Two reviewers (SL and GY) independently assessed all included studies for risk of bias using the Newcastle-Ottawa Scale (NOS) for nonrandomised studies [22] (Table S2 in the Online Supplementary Document), resolving discrepancies through discussion. The NOS focusses on three main areas: selection of participants, determination of exposure/outcome, and comparability of the groups involved, where a study can be given a maximum of one star for each numbered item within the ‘Selection’ and ‘Outcome’ categories, and two stars for ‘Comparability’. Cohort studies can be given a maximum of nine stars, with those receiving scores of five and above being considered high quality. The assessment of comparability and outcomes included the assignment of stars if the study adjusted for important confounding factors, such as age. A follow-up period exceeding one month was considered sufficient for outcome assessment and was awarded one star. An additional star was awarded if the follow-up rate exceeded 80% and reasons for loss to follow-up were appropriately described, indicating adequate cohort retention.

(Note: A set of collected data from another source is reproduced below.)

(* ===== verification/ConstraintsSound.v ===== *)
(** * The path condition means what was added to it

    Soundness and termination of [ConstraintManager]: adding a constraint always
    returns, loses no assignment that satisfies the old constraints and the new
    one, and admits no other; it keeps the union-find managers consistent and
    loses none of the constraints recorded there. *)

From S2P Require Import Prelude APInt ExprData Samples Bits ExprCompare ExprCreate ExprCreateSound ExprStructSound ExprVisitor UnionFind ExprUtil ExprWeight Rewriters Constraints.

(** ** updateUFStructures *)
Lemma get_lt (m : UFManager) i : i < length m -> exists x, get m i = Ok x /\ m !! i = Some x.
Proof. intros H. destruct (lookup_lt_is_Some_2 m i H) as [x Hx]. exists x. unfold get. by rewrite Hx. Qed.

Lemma record_at_inv (m : UFManager) rep e :
  uf_inv m -> rep < length m ->
  exists m', record_at m rep e = Ok m' /\ uf_inv m' /\ length m' = length m /\
    all_constraints m' ≡ₚ all_constraints m ++ [e].
Proof.
  intros [Hok Hrk] Hr. destruct (get_lt m rep Hr) as (x & Hg & Hx). unfold record_at. rewrite Hg.
  eexists. split; [reflexivity|]. split_and!.
  - split; [by apply uf_ok_alter|by apply Forall_rank_alter].
  - by rewrite length_alter.
  - apply (Permutation_app_inv_r (uf_constraints x)).
    rewrite (all_constraints_alter (set_constraints (uf_constraints x ++ [e])) m rep x Hx). simpl. solve_Permutation.
Qed.

Lemma join_loop_inv rest : forall (m : UFManager) i e,
  uf_inv m -> i < length m -> Forall (fun j => j < length m) rest -> rest <> [] ->
  exists m', join_loop m i rest e = Ok m' /\ uf_inv m' /\ length m' = length m /\
    all_constraints m' ≡ₚ all_constraints m ++ [e].
Proof.
  induction rest as [|j rest IH]; intros m i e Hm Hi HF Hne; [done|]. apply Forall_cons in HF as [Hj HF].
  destruct (join_inv m i j Hm Hi Hj) as (r & m1 & E & Hm1 & L1 & Hr & P1).
  cbn [join_loop]. rewrite E. cbn [mbind result_bind fst snd]. destruct rest as [|j' rest].
  - destruct (record_at_inv m1 r e Hm1) as (m2 & -> & Hm2 & L2 & P2); [by rewrite L1|].
    exists m2. split_and!; [done|done|congruence|]. by rewrite P2, P1.
  - destruct (IH m1 j e Hm1) as (m2 & -> & Hm2 & L2 & P2); [by rewrite L1|by rewrite L1|done|].
    exists m2. split_and!; [done|done|congruence|]. by rewrite P2, P1.
Qed.

Lemma update_uf_inv (m : UFManager) ufes e :
  uf_inv m -> Forall (fun j => j < length m) ufes ->
  exists m', update_uf m ufes e = Ok m' /\ uf_inv m' /\ length m' = length m /\
    all_constraints m' ≡ₚ all_constraints m ++ (if decide (ufes = []) then [] else [e]).
Proof.
  intros Hm HF. destruct ufes as [|i [|j rest]].
  - exists m. split_and!; auto. simpl. by rewrite app_nil_r.
  - apply Forall_cons in HF as [Hi _]. destruct (find_inv m i Hm Hi) as (r & m1 & E & Hm1 & L1 & Hr & _ & C1).
    simpl. rewrite E. cbn [mbind result_bind fst snd].
    destruct (record_at_inv m1 r e Hm1) as (m2 & -> & Hm2 & L2 & P2).
    { rewrite L1. destruct Hr as [n Hr]. by apply root_in_lt in Hr as [_ ?]. }
    exists m2. split_and!; [done|done|congruence|]. by rewrite P2, C1.
  - apply Forall_cons in HF as [Hi HF]. rewrite decide_False by done. by apply (join_loop_inv (j :: rest)).
Qed.

(** ** Registered arrays *)
Section registered.
Variables (N N' : nat).

(** The arrays of [e] have elements in managers of [N] and [N'] elements. *)
Definition in_managers (a : Array) : Prop := UFE a < N /\ UFE_Cheat a < N'.
Definition registered (e : expr) : Prop := Forall in_managers (syms e).

(** Counts the reads of symbolic arrays that are not registered. *)
Definition wreg (a : Array) : nat :=
  if isSymbolicArray a && negb (bool_decide (in_managers a)) then 1 else 0.

Lemma wreg_0 a : wreg a = 0 <-> Forall in_managers (if isSymbolicArray a then [a] else []).
Proof.
  unfold wreg. destruct (isSymbolicArray a); simpl; [|done].
  rewrite Forall_singleton. case_bool_decide; simpl; by split.
Qed.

The adapted quality assessment scale for cross-sectional studies permitted a maximum of eight stars. Studies attaining a score of five or more stars were deemed high quality, whereas those with four or fewer were categorised as low quality

Data analysis

We summarised the data using descriptive statistics, presenting them as frequencies and percentages. We performed the meta-analysis for the main and generated forest plots for the prevalence and duration of symptoms of long COVID using R, version 4.1.0 (R Foundation for Statistical Computing, Vienna, Austria) and the ‘metaprop’ [23] package. We handled missing data by calculating the number of prevalent cases using available percentages and sample sizes. Based on the assumptions that COVID-19 has long-term effects that vary across studies and that the study populations were heterogeneous, we used a random effect meta-analysis, analysing proportions on the logit scale and presenting estimates as 95% confidence intervals (CIs), with significance set at P < 0.05 and heterogeneity assessed using I2 statistics.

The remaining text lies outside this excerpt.